Brian Sherwin: Alison, you hold an MFA in Photography, Video, and Related Media from The School of Visual Arts (NYC). Can you briefly discuss your years as a student? Did you have any influential instructors at that time?

Alison Brady: No, unfortunately not, never really connected with any of the professors at SVA. SVA is known for a more documentary style of photography - more straightforward. Most of my classmates shoot “the everyday” nothing manipulated. I often had conflicting views on art and the art world in general.

In hindsight this was extremely beneficial in developing the way I speak about my work, and how I articulate my ideas. Everyone can’t love your work, but I feel you are successful if you are able to incite some sort of powerful response, regardless if its love or hate.

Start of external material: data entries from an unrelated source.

Lemma wp_hmac key0 key_len data out w (Q : Z * list Z -> world -> Prop) :
  (forall res evs,
     hmac_result E key0 key_len data out res -> Forall hmac_event evs ->
     Q res (log w evs)) ->
  wp (hmac E key0 key_len data out) w Q.
Proof.
  intros HQ. unfold hmac.
  unfold unallow_dest_buffer, unallow_key_buffer, deregister_upcall.
  apply wp_bind, wp_hmac_driver; intros r1 Eq1.
  destruct (Z.ltb_spec r1 0) as [Neg1|Pos1].
  { apply wp_ret. apply HQ; [|repeat constructor].
    split; [eauto|]. left. auto. }
  apply wp_bind, wp_hmac_driver; intros r2 Eq2.
  destruct (Z.ltb_spec r2 0) as [Neg2|Pos2].
  { do 1 (apply wp_bind, wp_hmac_driver; intros ? _).
    apply wp_ret. rewrite !log_log. apply HQ; [|repeat constructor].
    split; [eauto|]. left. auto. }
  apply wp_bind, wp_hmac_driver; intros r3 Eq3.
  destruct (Z.ltb_spec r3 0) as [Neg3|Pos3].
  { do 2 (apply wp_bind, wp_hmac_driver; intros ? _).
    apply wp_ret. rewrite !log_log. apply HQ; [|repeat constructor].
    split; [eauto|]. left. auto. }
  apply wp_bind, wp_hmac_driver; intros r4 Eq4.
  destruct (Z.ltb_spec r4 0) as [Neg4|Pos4].
  { do 3 (apply wp_bind, wp_hmac_driver; intros ? _).
    apply wp_ret. rewrite !log_log. apply HQ; [|repeat constructor].
    split; [eauto|]. left. auto. }
  apply wp_bind, wp_hmac_driver; intros r5 Eq5.
  destruct (Z.ltb_spec r5 0) as [Neg5|Pos5].
  { apply wp_unallow_data_buffer. intros evs Hevs. rewrite !log_log.
    apply HQ; [split; [eauto|]; left; auto|].
    repeat (apply Forall_cons; split; [exact I|]). exact Hevs. }
  apply wp_bind, wp_hmac_driver; intros r6 Eq6.
  destruct (Z.ltb_spec r6 0) as [Neg6|Pos6].
  { apply wp_bind, wp_print.
    apply wp_unallow_data_buffer. intros evs Hevs. rewrite !log_log.
    apply HQ; [split; [eauto|]; left; auto|].
    repeat (apply Forall_cons; split; [exact I|]). exact Hevs. }
  apply wp_unallow_data_buffer. intros evs Hevs. rewrite !log_log.
  apply HQ; [split; [eauto|]; right; auto|].
  repeat (apply Forall_cons; split; [exact I|]). exact Hevs.
Qed.

Lemma wp_decrypt_call iv0 cipher clen w (Q : Z * list Z -> world -> Prop) :
  (forall ret out, decrypt E (trace w) iv0 cipher clen = (ret, out) ->
                   Q (ret, buffer 64 out) (log w [EvDecrypt ret])) ->
  wp (decrypt_call E iv0 cipher clen) w Q.
Proof.
  intros HQ. unfold wp, decrypt_call, history, mbind, M_bind. simpl.
  destruct (decrypt E (trace w) iv0 cipher clen) as [ret out] eqn:Hd.
  simpl. apply HQ. reflexivity.
Qed.

Lemma wp_encrypt_call plaintext plen out iv0 w (Q : Z * list Z * list Z -> world -> Prop) :
  (forall ret out' iv', encrypt E (trace w) plaintext plen out iv0 = (ret, out', iv') ->
                        Q (ret, buffer 64 out', buffer 16 iv') (log w [EvEncrypt ret])) ->
  wp (encrypt_call E plaintext plen out iv0) w Q.
Proof.
  intros HQ. unfold wp, encrypt_call, history, mbind, M_bind. simpl.
  destruct (encrypt E (trace w) plaintext plen out iv0) as [[ret out'] iv'] eqn:He.
  simpl. apply HQ. reflexivity.
Qed.

Lemma in_bounds_length i r (ks : list hotp_key_t) :
  ks !! Z.to_nat i = Some r -> (Z.to_nat i < length ks)%nat.
Proof. intros H. eapply lookup_lt_Some. exact H. Qed.

Ltac world_simpl :=
  cbn [trace keys kv stdin log with_kv with_keys with_stdin store_after fst snd];
  rewrite <- ?app_assoc; cbn [app].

BS: Your images are a psychological feast. In them one can observe aspects of sexuality meshed with murder and raw emotions. The people in your images often appear lifeless… yet the thoughts that they stir in the mind of the viewer is full of life and its complexities. Can you tell us about the themes that you explore within the context of your work? Tell us about some of thought behind your art…

AB: My work depicts moments outside the realm of time therefore beyond life and death. Much is unknown and unanswered, the image is static no before or after. Not necessarily to be assumed the subject is lifeless.

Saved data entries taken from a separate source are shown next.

Definition shared_tables : list (string * list (list (string * ref))) :=
  [("A", shared_requests); ("B", shared_requests)].

Definition shared_kwargs : gmap string Val :=
  <["RequestItems" := VWriteItems shared_tables]> ∅.

Definition get_kwargs : gmap string Val :=
  <["RequestItems" := VGetItems [("A", true); ("B", true)]]> ∅.

Definition tcm : @EncryptedTablesCollectionManager string := tables self.

Definition put := batch_write_item (TableResource := string)
  resource_batch_write_item cache_table_info encrypt_python_item self.

Definition put_always := batch_write_item (TableResource := string)
  resource_batch_write_item cache_table_info encrypt_always self.

Definition send := send_batch_write (MaterialsProvider := string) (GetSpec := bool)
  (Opaque := string) (TableResource := string) (ContextValues := string)
  resource_batch_write_item.

Definition get := batch_get_item (TableResource := string)
  resource_batch_get_item cache_table_info validate_get_arguments
  decrypt_python_item self.

Definition take := take_n (Item := string) (GetSpec := bool) (Opaque := string)
  resource_name (list string) collection_call iter_next cache_table_info tcm.

(** A batch with an item that [encrypt_python_item] refuses. *)
Definition bad_put_tables : list (string * list (list (string * ref))) :=
  [("A", [[("PutRequest", put_a1)]; [("PutRequest", put_empty)]])].

Definition bad_put_kwargs : gmap string Val :=
  <["RequestItems" := VWriteItems bad_put_tables]> ∅.

Definition override_put_kwargs : gmap string Val :=
  <["crypto_config" := cfg0]> put_kwargs.

Definition override_get_kwargs : gmap string Val :=
  <["crypto_config" := cfg0]> get_kwargs.

(** Keyword arguments for the methods of the tables collection. *)
Definition limit_kwargs : gmap string Val := {["Limit" := VOpaque "2"]}.
Definition method_kwargs : gmap string Val := {["method" := VOpaque "scan"]}.

End Sample.

(** Finds an event in the computed trace. *)
Ltac find_event := vm_compute; repeat first [by constructor 1 | constructor 2].

(** Goes through the elements of the lists of a concrete batch. *)
Ltac elements :=
  repeat (match goal with
          | H : _ ∈ [] |- _ => by apply elem_of_nil in H
          | H : _ ∈ _ :: _ |- _ => apply elem_of_cons in H as [H|H]
          end; simplify_eq).

Lemma crypto_config_index_keys_unprotected_witness :
  exists cfg w' aa,
    _crypto_config Sample.cache_table_info Sample.self "Orders" Sample.w0 = (Ok cfg, w') /\
    heap w' !! cc_attribute_actions cfg = Some aa /\
    action aa "OrderId" = DO_NOTHING /\
    action aa "Total" = ENCRYPT_AND_SIGN.
Proof.
  destruct (crypto_config_index_keys_unprotected
              Sample.cache_table_info Sample.self "Orders" Sample.w0
              (mkTableInfo "Orders" ["OrderId"] "Orders") 1 Sample.dflt
              eq_refl eq_refl)
    as (cfg & w' & aa & Hrun & Haa & Hkeys & Hothers).
  exists cfg, w', aa. split; [exact Hrun|]. split; [exact Haa|]. split.
  - apply Hkeys. simpl. left.
  - rewrite Hothers; [reflexivity|]. simpl. intros Hin.
    apply list_elem_of_singleton in Hin. discriminate.
Defined.

Lemma crypto_config_keeps_default_witness :
  heap (resolve_each Sample.cache_table_info Sample.self
                     ["Orders"; "Orders"; "Unknown"] Sample.w0) !! 1%positive
  = Some Sample.dflt /\
  heap Sample.w0 !! 2%positive = None.
Proof.
  destruct (crypto_config_keeps_default Sample.cache_table_info Sample.self
              "Orders" ["Orders"; "Orders"; "Unknown"] Sample.w0)
    as (_ & _ & Hall & Hfresh).
  split; [exact Hall|].
  exact (proj1 (Hfresh (mkCryptoConfig "provider" (mkEncryptionContext "Orders")
                                       2%positive) eq_refl)).
Defined.

Lemma put_tables_held_once : held_once Sample.put_tables.
Proof.
  split.
  - change (NoDup [Sample.put_a1; Sample.put_b1]).
    repeat constructor; intros H; elements; discriminate.
  - intros name reqs req request_type b Ht Hreq Hentry Hne Hin.
    change (b ∈ [Sample.put_a1; Sample.put_b1]) in Hin.
    unfold Sample.put_tables in Ht. elements; done.
Qed.

(** The claim as the spec states it, for every batch: at a batch that gives
    one list of requests for two tables, the boto3 resource is reached but
    the item it is given is the encryption of the encryption of the item of
    the call. *)
Lemma batch_write_item_encrypts_shared_put_twice :
  EvBatchWrite Sample.shared_kwargs
  ∈ new_events Sample.w0 (Sample.put Sample.shared_kwargs Sample.w0).2 /\
  body_of (bodies (Sample.put Sample.shared_kwargs Sample.w0).2) Sample.put_a1
  = {["Item" := "E.E.a1"]} /\
  ¬ exists w1,
      Sample.put Sample.shared_kwargs Sample.w0 = Sample.send Sample.shared_kwargs w1 /\
      puts_encrypted Sample.cache_table_info Sample.encrypt_python_item
                     Sample.self VNone Sample.shared_tables Sample.w0 w1.
Proof.
  split; [find_event|]. split; [by vm_compute|].
  intros (w1 & Hrun & Hput).
  destruct (Hput "A" Sample.shared_requests [("PutRequest", Sample.put_a1)]
                 "PutRequest" Sample.put_a1) as [_ Henc];
    [constructor 1 | constructor 1 | constructor 1 |].
  destruct (Henc eq_refl) as (item & cfg & h & enc & Hitem & _ & Hres & Hbody).
  vm_compute in Hitem. injection Hitem as <-.
  vm_compute in Hres. injection Hres as <-.
  apply (f_equal (fun r => body_of (bodies r.2) Sample.put_a1 !! "Item")) in Hrun.
  unfold Sample.send in Hrun. rewrite send_batch_write_run in Hrun.
  cbn [snd bodies] in Hrun. rewrite Hbody in Hrun.
  vm_compute in Hrun. discriminate.
Qed.

Lemma batch_write_item_encrypts_puts_witness :
  exists w1,
    Sample.put Sample.put_kwargs Sample.w0 = Sample.send Sample.put_kwargs w1 /\
    body_of (bodies w1) Sample.del_k2 = {["Key" := "k2"]} /\
    body_of (bodies w1) Sample.put_no_item = {["Itm" := "a1"]} /\
    body_of (bodies w1) Sample.put_a1 = {["Item" := "E.a1"]} /\
    body_of (bodies w1) Sample.put_b1 = {["Item" := "E.b1"]}.
Proof.
  destruct (batch_write_item_encrypts_puts
              Sample.resource_batch_write_item Sample.cache_table_info
              Sample.encrypt_python_item Sample.self Sample.put_kwargs Sample.w0
              Sample.put_kwargs)
    as (tables & w1 & Hr & _ & Hrun & Hframe & Hput); [find_event|].
  vm_compute in Hr. injection Hr as <-.
  specialize (Hput put_tables_held_once).
  exists w1. split; [exact Hrun|].
  split.
  { destruct (Hput "A" [[("PutRequest", Sample.put_a1)];
                        [("DeleteRequest", Sample.del_k2)]]
                   [("DeleteRequest", Sample.del_k2)] "DeleteRequest" Sample.del_k2)
      as [Hdel _]; [constructor 1 | constructor 2; constructor 1 | constructor 1 |].
    rewrite Hdel; [reflexivity | discriminate]. }
  split.
  { rewrite Hframe; [reflexivity|].
    change (Sample.put_no_item ∉ [Sample.put_a1; Sample.put_b1]).
    intros H. elements; discriminate. }
  split.
  - destruct (Hput "A" [[("PutRequest", Sample.put_a1)];
                        [("DeleteRequest", Sample.del_k2)]]
                   [("PutRequest", Sample.put_a1)] "PutRequest" Sample.put_a1)
      as [_ Henc]; [constructor 1 | constructor 1 | constructor 1 |].
    destruct (Henc eq_refl) as (item & cfg & h & enc & Hitem & _ & Hres & Hbody).
    vm_compute in Hitem. injection Hitem as <-.
    vm_compute in Hres. injection Hres as <-. rewrite Hbody. by vm_compute.
  - destruct (Hput "B" [[("PutRequest", Sample.put_b1)]]
                   [("PutRequest", Sample.put_b1)] "PutRequest" Sample.put_b1)
      as [_ Henc]; [constructor 2; constructor 1 | constructor 1 | constructor 1 |].
    destruct (Henc eq_refl) as (item & cfg & h & enc & Hitem & _ & Hres & Hbody).
    vm_compute in Hitem. injection Hitem as <-.
    vm_compute in Hres. injection Hres as <-. rewrite Hbody. by vm_compute.
Defined.

Lemma crypto_config_override_used_verbatim_witness :
  (EvBatchGet (delete "crypto_config" Sample.override_get_kwargs)
   ∈ new_events Sample.w0 (Sample.get Sample.override_get_kwargs Sample.w0).2 /\
   exists decrypted,
     (Sample.get Sample.override_get_kwargs Sample.w0).1
     = Ok (<["Responses" := VResponses decrypted]>
           (<["Responses" := VResponses [("A", ["a1"; "a2"]); ("B", ["b1"])]]>
              (<["UnprocessedKeys" := VOpaque "none"]> ∅))) /\
     Forall2 (fun entry entry' : string * list string =>
                entry'.1 = entry.1 /\
                Forall2 (fun item item' =>
                           Sample.decrypt_python_item item Sample.cfg0 (heap Sample.w0)
                           = Ok item')
                        entry.2 entry'.2)
             [("A", ["a1"; "a2"]); ("B", ["b1"])] decrypted) /\
  (exists w1,
     Sample.put_always Sample.override_put_kwargs Sample.w0
     = Sample.send (delete "crypto_config" Sample.override_put_kwargs) w1 /\
     EvBatchWrite (delete "crypto_config" Sample.override_put_kwargs)
     ∈ new_events Sample.w0
         (Sample.put_always Sample.override_put_kwargs Sample.w0).2 /\
     EvEncrypt "a1" Sample.cfg0 ∈ new_events Sample.w0 w1 /\
     exists encrypted,
       Sample.encrypt_always "b1" Sample.cfg0 (heap Sample.w0) = Ok encrypted /\
       body_of (bodies w1) Sample.put_b1
       = <["Item" := encrypted]> (body_of (bodies Sample.w0) Sample.put_b1)).
Proof.
  split.
  - refine (proj1 (proj2 (proj2 (proj2
              (crypto_config_override_used_verbatim
                 Sample.resource_batch_get_item Sample.resource_batch_write_item
                 Sample.cache_table_info Sample.validate_get_arguments
                 Sample.encrypt_always Sample.decrypt_python_item Sample.self
                 Sample.override_get_kwargs Sample.cfg0 Sample.w0 eq_refl _))))
              [("A", true); ("B", true)] _ 1 [("A", ["a1"; "a2"]); ("B", ["b1"])]
              eq_refl _ eq_refl eq_refl _).
    + discriminate.
    + by repeat constructor.
    + intros entry item _ _. by eexists.
  - destruct (proj2 (proj2 (proj2 (proj2
                (crypto_config_override_used_verbatim
                   Sample.resource_batch_get_item Sample.resource_batch_write_item
                   Sample.cache_table_info Sample.validate_get_arguments
                   Sample.encrypt_always Sample.decrypt_python_item Sample.self
                   Sample.override_put_kwargs Sample.cfg0 Sample.w0 eq_refl
                   ltac:(discriminate)))))
                Sample.put_tables eq_refl)
      as (w1 & Hrun & Hsent & _ & _ & Hlogged & _ & Hput).
    + intros b Hb. change (b ∈ [Sample.put_a1; Sample.put_b1]) in Hb.
      elements; by eexists.
    + intros item. by eexists.
    + exists w1. split; [exact Hrun|]. split; [exact Hsent|]. split.
      * apply Hlogged.
        exists "A", [[("PutRequest", Sample.put_a1)]; [("DeleteRequest", Sample.del_k2)]],
               [("PutRequest", Sample.put_a1)], Sample.put_a1.
        split; [constructor 1|]. split; [constructor 1|]. split; [constructor 1|].
        reflexivity.
      * destruct (Hput put_tables_held_once Sample.put_b1)
          as (item & enc & Hitem & Henc & Hbody).
        { change (Sample.put_b1 ∈ [Sample.put_a1; Sample.put_b1]).
          constructor 2. constructor 1. }
        vm_compute in Hitem. injection Hitem as <-. by exists enc.
Defined.

Lemma batch_get_item_validates_first_witness :
  Forall (fun entry : string * bool => Sample.validate_get_arguments entry.2 = Ok tt)
         [("A", true); ("B", true)] /\
  exists rest,
    new_events Sample.w0 (Sample.get Sample.get_kwargs Sample.w0).2
    = [EvValidate true; EvValidate true; EvBatchGet Sample.get_kwargs] ++ rest.
Proof.
  destruct (batch_get_item_validates_first
              Sample.resource_batch_get_item Sample.cache_table_info
              Sample.validate_get_arguments Sample.decrypt_python_item Sample.self
              Sample.get_kwargs Sample.w0 [("A", true); ("B", true)] eq_refl)
    as [Hfirst _].
  destruct (Hfirst Sample.get_kwargs) as [Hvalid [rest Hrest]].
  - vm_compute. do 2 constructor. constructor 1.
  - split; [exact Hvalid|]. exists rest. exact Hrest.
Defined.

Lemma batch_get_item_decrypts_in_place_witness :
  exists decrypted,
    (Sample.get Sample.get_kwargs Sample.w0).1
    = Ok (<["Responses" := VResponses decrypted]>
          (<["UnprocessedKeys" := VOpaque "none"]> ∅)) /\
    length decrypted = 2.
Proof.
  destruct (batch_get_item_decrypts_in_place
              Sample.resource_batch_get_item Sample.cache_table_info
              Sample.validate_get_arguments Sample.decrypt_python_item Sample.self
              Sample.get_kwargs Sample.w0
              (<["Responses" := VResponses [("A", ["D.a1"; "D.a2"]); ("B", ["D.b1"])]]>
                 (<["UnprocessedKeys" := VOpaque "none"]> ∅))
              (Sample.get Sample.get_kwargs Sample.w0).2)
    as (response & x & raw & decrypted & Hget & Hraw & Hdec & _ & Hlen & _).
  - vm_compute. reflexivity.
  - exists [("A", ["D.a1"; "D.a2"]); ("B", ["D.b1"])]. split; reflexivity.
Defined.

Lemma batch_write_item_no_partial_submission_witness :
  (exists e, (Sample.put Sample.bad_put_kwargs Sample.w0).1 = Raise e) /\
  forall kw,
    EvBatchWrite kw ∉ new_events Sample.w0 (Sample.put Sample.bad_put_kwargs Sample.w0).2.
Proof.
  destruct (batch_write_item_no_partial_submission
              Sample.resource_batch_write_item Sample.cache_table_info
              Sample.encrypt_python_item Sample.self Sample.bad_put_kwargs Sample.w0)
    as (_ & _ & Hfail).
  apply (Hfail Sample.bad_put_tables "").
  - reflexivity.
  - exists "A", [[("PutRequest", Sample.put_a1)]; [("PutRequest", Sample.put_empty)]],
           [("PutRequest", Sample.put_empty)], Sample.put_empty.
    split; [constructor 1|]. split; [constructor; constructor 1|].
    split; [constructor 1|reflexivity].
  - intros cfg h encrypted. discriminate.
Defined.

I imagine my work as stand-alone interior realities, as individual traumas, anxieties, or erotic compulsions whose objective reality has been reprocessed by a shaken-up mind incapable of facing them head-on, only to re-emerge as an impenetrable hieroglyphics of gesture and texture.

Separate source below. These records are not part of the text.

(** The loop over the leading dots looks at [p[i:i+n]]. *)
Lemma has_non_dot_spec (p : str) (steps : nat) (i : Z) :
  0 <= i -> (Z.to_nat i + steps <= List.length p)%nat ->
  has_non_dot p i steps
  = existsb (fun c => negb (c =? extsep)%N) (firstn steps (skipn (Z.to_nat i) p)).
Proof.
  revert i. induction steps as [|steps IH]; intros i Hi Hlen; [reflexivity|].
  cbn [has_non_dot]. unfold slice_from, slice_to.
  destruct (skipn (Z.to_nat i) p) as [|x rest] eqn:E.
  - exfalso. apply (f_equal (@List.length N)) in E. rewrite length_skipn in E.
    simpl in E. lia.
  - assert (Hrest : skipn (Z.to_nat (i + 1)) p = rest).
    { replace (Z.to_nat (i + 1)) with (1 + Z.to_nat i)%nat by lia.
      rewrite <- skipn_skipn, E. reflexivity. }
    rewrite IH by lia. rewrite Hrest.
    change (firstn (Z.to_nat 1) (x :: rest)) with [x].
    cbn [firstn existsb].
    destruct (x =? extsep)%N eqn:Hx.
    + apply N.eqb_eq in Hx. subst x. reflexivity.
    + assert (Hne : str_eqb [x] [extsep] = false).
      { apply str_eqb_neq. intros [= ->]. now rewrite N.eqb_refl in Hx. }
      now rewrite Hne.
Qed.

Lemma firstn_exact {A} (l r : list A) : firstn (List.length l) (l ++ r) = l.
Proof.
  rewrite firstn_app, Nat.sub_diag, firstn_all. simpl. apply app_nil_r.
Qed.

Lemma skipn_exact {A} (l r : list A) : skipn (List.length l) (l ++ r) = r.
Proof.
  rewrite skipn_app, Nat.sub_diag, skipn_all. reflexivity.
Qed.

Lemma existsb_non_dot (s : str) (c : N) :
  In c s -> c <> extsep -> existsb (fun c => negb (c =? extsep)%N) s = true.
Proof.
  intros Hin Hne. apply existsb_exists. exists c. split; [exact Hin|].
  apply negb_true_iff, N.eqb_neq, Hne.
Qed.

I’m looking to scrape images from the stickier, most neglected corners of the unconscious, photographs which take whatever power they have from the friction between sensuality and disgust, the expected and the uncanny. The use of simple props such as fishing wire, bed sheets, salami serving to illustrate the inner workings of the unconscious. The meeting of two random elements coming together to create a whole new relevance.



BS: What about psychology in general… do you adhere to any specific theories? When I view your work I think of Freud and Jung…

AB: I am very interested in psychology, in no way am I an expert, but I am drawn to certain theories. Freud’s “Uncanny” for one- the unnerved feeling one gets when the familiar turns alien and frightening. The potentially foreboding sensation within the familiar is something that I try to project through my work. What I find most disturbing is the subtle distortion of something I can relate to, or something that is closest to me.

I am also interested in the “death drive”: is the bodily instinct to return to the state of “quiescence”- why humans are drawn to repeat painful or traumatic events; through the compulsion to relive and reenact, the human subject attempts to "bind" the trauma. I believe my work touches on this strange repetitiveness, the return of something repressed.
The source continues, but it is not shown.